Your objective -> Below is a listing. Quote from it, exactly, the lines from the one containing "length (walk_from zero rb start j n) = n." down to the one containing "rewrite lookup_drop.", both ends included, and nothing else.

Records supplied ->
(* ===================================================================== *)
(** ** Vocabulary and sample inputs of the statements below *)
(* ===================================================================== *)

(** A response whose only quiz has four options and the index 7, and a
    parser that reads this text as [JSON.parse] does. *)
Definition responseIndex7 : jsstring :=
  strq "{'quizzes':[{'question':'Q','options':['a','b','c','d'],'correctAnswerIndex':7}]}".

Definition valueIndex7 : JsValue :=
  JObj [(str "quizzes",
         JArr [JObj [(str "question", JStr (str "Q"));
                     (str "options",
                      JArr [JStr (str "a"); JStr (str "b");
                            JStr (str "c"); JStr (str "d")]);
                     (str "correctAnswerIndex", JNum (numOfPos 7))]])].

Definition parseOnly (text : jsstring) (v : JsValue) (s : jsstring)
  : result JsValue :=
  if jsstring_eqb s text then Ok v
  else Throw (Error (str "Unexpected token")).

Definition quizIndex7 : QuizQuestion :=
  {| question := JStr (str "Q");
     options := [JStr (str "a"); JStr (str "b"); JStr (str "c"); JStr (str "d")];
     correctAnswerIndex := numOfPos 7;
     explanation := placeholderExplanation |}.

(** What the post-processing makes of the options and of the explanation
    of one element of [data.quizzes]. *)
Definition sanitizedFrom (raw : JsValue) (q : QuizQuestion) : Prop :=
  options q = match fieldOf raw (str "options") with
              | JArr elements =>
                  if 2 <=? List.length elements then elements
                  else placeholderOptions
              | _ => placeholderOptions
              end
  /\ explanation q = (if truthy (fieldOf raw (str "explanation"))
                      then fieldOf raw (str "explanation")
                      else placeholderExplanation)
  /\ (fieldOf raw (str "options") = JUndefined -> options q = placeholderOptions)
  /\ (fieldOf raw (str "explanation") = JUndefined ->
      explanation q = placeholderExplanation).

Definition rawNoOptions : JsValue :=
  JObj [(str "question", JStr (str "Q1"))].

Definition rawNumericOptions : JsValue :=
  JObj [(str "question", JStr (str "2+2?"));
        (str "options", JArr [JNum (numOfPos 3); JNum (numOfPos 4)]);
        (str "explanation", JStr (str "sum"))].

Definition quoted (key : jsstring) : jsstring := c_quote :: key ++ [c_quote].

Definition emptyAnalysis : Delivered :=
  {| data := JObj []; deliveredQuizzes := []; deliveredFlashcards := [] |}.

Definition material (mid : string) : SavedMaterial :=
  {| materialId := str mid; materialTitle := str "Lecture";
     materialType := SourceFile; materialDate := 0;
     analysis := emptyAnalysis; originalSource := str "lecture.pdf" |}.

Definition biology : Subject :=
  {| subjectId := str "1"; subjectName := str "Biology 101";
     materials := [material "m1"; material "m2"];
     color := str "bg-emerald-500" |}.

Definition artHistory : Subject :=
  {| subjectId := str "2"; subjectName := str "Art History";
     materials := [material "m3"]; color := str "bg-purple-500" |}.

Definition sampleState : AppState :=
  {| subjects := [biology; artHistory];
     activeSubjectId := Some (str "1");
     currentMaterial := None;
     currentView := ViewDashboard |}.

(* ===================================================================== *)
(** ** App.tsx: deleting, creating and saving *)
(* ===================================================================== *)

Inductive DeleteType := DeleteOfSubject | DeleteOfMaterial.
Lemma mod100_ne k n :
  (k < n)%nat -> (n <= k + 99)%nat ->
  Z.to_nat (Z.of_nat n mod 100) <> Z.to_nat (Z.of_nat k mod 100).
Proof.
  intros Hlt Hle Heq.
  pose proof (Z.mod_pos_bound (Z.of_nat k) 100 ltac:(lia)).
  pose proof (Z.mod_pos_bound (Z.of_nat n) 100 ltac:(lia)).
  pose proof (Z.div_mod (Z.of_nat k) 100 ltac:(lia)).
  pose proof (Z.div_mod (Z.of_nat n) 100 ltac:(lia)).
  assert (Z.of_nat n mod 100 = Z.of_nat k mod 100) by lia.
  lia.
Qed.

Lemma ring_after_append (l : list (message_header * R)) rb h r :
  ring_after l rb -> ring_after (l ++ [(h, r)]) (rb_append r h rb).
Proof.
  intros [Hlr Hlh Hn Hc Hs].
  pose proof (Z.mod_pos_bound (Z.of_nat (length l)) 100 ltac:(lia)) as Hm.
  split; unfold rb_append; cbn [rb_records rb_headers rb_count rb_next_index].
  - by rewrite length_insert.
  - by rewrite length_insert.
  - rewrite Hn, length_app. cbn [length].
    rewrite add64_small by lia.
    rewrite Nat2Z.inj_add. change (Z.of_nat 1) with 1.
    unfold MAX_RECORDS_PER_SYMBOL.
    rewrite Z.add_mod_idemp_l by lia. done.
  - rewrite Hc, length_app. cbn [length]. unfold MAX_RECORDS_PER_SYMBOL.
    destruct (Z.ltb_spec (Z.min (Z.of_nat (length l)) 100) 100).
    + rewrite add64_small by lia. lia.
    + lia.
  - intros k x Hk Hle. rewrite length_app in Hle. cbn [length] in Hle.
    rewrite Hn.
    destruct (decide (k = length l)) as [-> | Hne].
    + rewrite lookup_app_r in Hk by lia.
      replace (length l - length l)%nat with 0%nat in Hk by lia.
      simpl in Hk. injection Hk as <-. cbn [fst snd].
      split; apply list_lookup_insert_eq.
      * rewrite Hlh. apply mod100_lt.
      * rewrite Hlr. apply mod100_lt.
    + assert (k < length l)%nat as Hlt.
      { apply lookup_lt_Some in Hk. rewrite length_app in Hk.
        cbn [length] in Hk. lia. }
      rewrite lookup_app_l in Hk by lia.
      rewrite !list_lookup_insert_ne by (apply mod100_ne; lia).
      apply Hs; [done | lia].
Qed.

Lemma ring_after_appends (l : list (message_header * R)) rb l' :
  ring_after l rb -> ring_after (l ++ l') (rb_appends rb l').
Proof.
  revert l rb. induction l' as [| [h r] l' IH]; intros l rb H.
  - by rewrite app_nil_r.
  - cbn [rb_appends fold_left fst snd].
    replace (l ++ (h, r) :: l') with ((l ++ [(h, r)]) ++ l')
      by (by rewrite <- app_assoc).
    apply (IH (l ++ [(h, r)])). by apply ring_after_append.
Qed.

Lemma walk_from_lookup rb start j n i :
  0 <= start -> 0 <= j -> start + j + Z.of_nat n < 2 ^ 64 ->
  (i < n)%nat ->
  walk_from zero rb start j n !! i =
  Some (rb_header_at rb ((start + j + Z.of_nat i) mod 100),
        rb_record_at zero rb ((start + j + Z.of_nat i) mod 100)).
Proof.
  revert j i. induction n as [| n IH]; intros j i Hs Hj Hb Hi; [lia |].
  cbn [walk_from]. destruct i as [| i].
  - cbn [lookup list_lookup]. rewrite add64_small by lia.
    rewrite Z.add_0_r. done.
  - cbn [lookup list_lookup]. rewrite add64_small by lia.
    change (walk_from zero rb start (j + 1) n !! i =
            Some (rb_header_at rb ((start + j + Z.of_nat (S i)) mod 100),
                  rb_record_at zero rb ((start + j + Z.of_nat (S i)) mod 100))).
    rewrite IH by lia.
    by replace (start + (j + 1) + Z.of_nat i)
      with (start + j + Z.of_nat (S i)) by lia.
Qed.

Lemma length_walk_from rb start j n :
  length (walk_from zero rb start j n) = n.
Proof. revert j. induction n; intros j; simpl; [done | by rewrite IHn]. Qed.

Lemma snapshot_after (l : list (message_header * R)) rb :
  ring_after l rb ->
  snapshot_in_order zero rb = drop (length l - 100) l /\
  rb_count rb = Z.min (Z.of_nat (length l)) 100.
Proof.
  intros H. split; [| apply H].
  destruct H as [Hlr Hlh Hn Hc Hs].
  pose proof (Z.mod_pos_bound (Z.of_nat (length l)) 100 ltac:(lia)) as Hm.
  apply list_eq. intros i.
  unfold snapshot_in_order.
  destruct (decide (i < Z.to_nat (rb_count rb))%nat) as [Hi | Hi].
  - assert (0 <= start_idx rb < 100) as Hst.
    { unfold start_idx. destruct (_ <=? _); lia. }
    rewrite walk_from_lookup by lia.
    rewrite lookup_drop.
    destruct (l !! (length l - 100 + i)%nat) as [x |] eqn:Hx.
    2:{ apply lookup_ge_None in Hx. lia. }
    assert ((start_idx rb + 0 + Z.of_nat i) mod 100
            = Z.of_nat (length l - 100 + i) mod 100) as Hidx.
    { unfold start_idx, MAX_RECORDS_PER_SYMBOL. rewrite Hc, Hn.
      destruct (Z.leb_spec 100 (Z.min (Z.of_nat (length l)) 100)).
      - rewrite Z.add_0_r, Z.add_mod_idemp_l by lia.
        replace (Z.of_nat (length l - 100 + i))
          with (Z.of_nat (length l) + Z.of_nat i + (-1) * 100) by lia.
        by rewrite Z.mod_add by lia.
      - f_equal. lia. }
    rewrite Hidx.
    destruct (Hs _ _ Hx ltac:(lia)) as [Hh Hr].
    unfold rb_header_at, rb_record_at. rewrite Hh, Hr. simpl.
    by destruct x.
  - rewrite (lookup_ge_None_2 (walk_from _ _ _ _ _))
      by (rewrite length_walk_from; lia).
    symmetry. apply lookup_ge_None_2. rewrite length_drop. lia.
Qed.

Solution for this problem ->
  length (walk_from zero rb start j n) = n.
Proof. revert j. induction n; intros j; simpl; [done | by rewrite IHn]. Qed.

Lemma snapshot_after (l : list (message_header * R)) rb :
  ring_after l rb ->
  snapshot_in_order zero rb = drop (length l - 100) l /\
  rb_count rb = Z.min (Z.of_nat (length l)) 100.
Proof.
  intros H. split; [| apply H].
  destruct H as [Hlr Hlh Hn Hc Hs].
  pose proof (Z.mod_pos_bound (Z.of_nat (length l)) 100 ltac:(lia)) as Hm.
  apply list_eq. intros i.
  unfold snapshot_in_order.
  destruct (decide (i < Z.to_nat (rb_count rb))%nat) as [Hi | Hi].
  - assert (0 <= start_idx rb < 100) as Hst.
    { unfold start_idx. destruct (_ <=? _); lia. }
    rewrite walk_from_lookup by lia.
    rewrite lookup_drop.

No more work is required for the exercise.